Task details => Your answer must be the full set of records, repeated exactly.

Material provided =>

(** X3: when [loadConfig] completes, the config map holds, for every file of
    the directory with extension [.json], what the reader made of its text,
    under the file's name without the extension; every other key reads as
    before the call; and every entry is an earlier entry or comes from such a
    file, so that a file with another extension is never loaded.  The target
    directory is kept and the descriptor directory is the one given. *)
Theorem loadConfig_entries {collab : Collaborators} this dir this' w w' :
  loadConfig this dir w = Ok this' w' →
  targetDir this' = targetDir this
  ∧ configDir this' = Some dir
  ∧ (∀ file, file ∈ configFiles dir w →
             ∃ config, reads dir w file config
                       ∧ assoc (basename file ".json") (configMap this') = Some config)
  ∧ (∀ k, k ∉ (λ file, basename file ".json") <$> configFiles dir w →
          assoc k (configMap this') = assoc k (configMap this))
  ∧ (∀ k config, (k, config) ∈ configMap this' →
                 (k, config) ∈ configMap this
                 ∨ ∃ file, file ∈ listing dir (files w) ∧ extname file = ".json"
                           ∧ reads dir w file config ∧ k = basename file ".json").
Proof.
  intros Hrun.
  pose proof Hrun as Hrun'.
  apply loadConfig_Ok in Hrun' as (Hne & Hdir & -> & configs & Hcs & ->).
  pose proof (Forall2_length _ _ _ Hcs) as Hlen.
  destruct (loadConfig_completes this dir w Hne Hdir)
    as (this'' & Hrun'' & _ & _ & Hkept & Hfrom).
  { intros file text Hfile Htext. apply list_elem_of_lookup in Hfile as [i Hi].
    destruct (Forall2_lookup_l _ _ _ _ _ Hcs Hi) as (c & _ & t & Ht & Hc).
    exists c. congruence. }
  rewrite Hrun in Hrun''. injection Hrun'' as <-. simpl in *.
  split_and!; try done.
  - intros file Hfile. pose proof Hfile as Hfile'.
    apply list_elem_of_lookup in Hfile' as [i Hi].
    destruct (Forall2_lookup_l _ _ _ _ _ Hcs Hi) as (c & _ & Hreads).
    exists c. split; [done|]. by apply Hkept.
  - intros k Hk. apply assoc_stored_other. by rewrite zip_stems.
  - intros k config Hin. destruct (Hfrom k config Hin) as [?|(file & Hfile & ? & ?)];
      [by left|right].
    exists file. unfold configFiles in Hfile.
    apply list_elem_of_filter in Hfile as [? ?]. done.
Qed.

Solved problem =>
(** X3: when [loadConfig] completes, the config map holds, for every file of
    the directory with extension [.json], what the reader made of its text,
    under the file's name without the extension; every other key reads as
    before the call; and every entry is an earlier entry or comes from such a
    file, so that a file with another extension is never loaded.  The target
    directory is kept and the descriptor directory is the one given. *)
Theorem loadConfig_entries {collab : Collaborators} this dir this' w w' :
  loadConfig this dir w = Ok this' w' →
  targetDir this' = targetDir this
  ∧ configDir this' = Some dir
  ∧ (∀ file, file ∈ configFiles dir w →
             ∃ config, reads dir w file config
                       ∧ assoc (basename file ".json") (configMap this') = Some config)
  ∧ (∀ k, k ∉ (λ file, basename file ".json") <$> configFiles dir w →
          assoc k (configMap this') = assoc k (configMap this))
  ∧ (∀ k config, (k, config) ∈ configMap this' →
                 (k, config) ∈ configMap this
                 ∨ ∃ file, file ∈ listing dir (files w) ∧ extname file = ".json"
                           ∧ reads dir w file config ∧ k = basename file ".json").
Proof.
  intros Hrun.
  pose proof Hrun as Hrun'.
  apply loadConfig_Ok in Hrun' as (Hne & Hdir & -> & configs & Hcs & ->).
  pose proof (Forall2_length _ _ _ Hcs) as Hlen.
  destruct (loadConfig_completes this dir w Hne Hdir)
    as (this'' & Hrun'' & _ & _ & Hkept & Hfrom).
  { intros file text Hfile Htext. apply list_elem_of_lookup in Hfile as [i Hi].
    destruct (Forall2_lookup_l _ _ _ _ _ Hcs Hi) as (c & _ & t & Ht & Hc).
    exists c. congruence. }
  rewrite Hrun in Hrun''. injection Hrun'' as <-. simpl in *.
  split_and!; try done.
  - intros file Hfile. pose proof Hfile as Hfile'.
    apply list_elem_of_lookup in Hfile' as [i Hi].
    destruct (Forall2_lookup_l _ _ _ _ _ Hcs Hi) as (c & _ & Hreads).
    exists c. split; [done|]. by apply Hkept.
  - intros k Hk. apply assoc_stored_other. by rewrite zip_stems.
  - intros k config Hin. destruct (Hfrom k config Hin) as [?|(file & Hfile & ? & ?)];
      [by left|right].
    exists file. unfold configFiles in Hfile.
    apply list_elem_of_filter in Hfile as [? ?]. done.
Qed.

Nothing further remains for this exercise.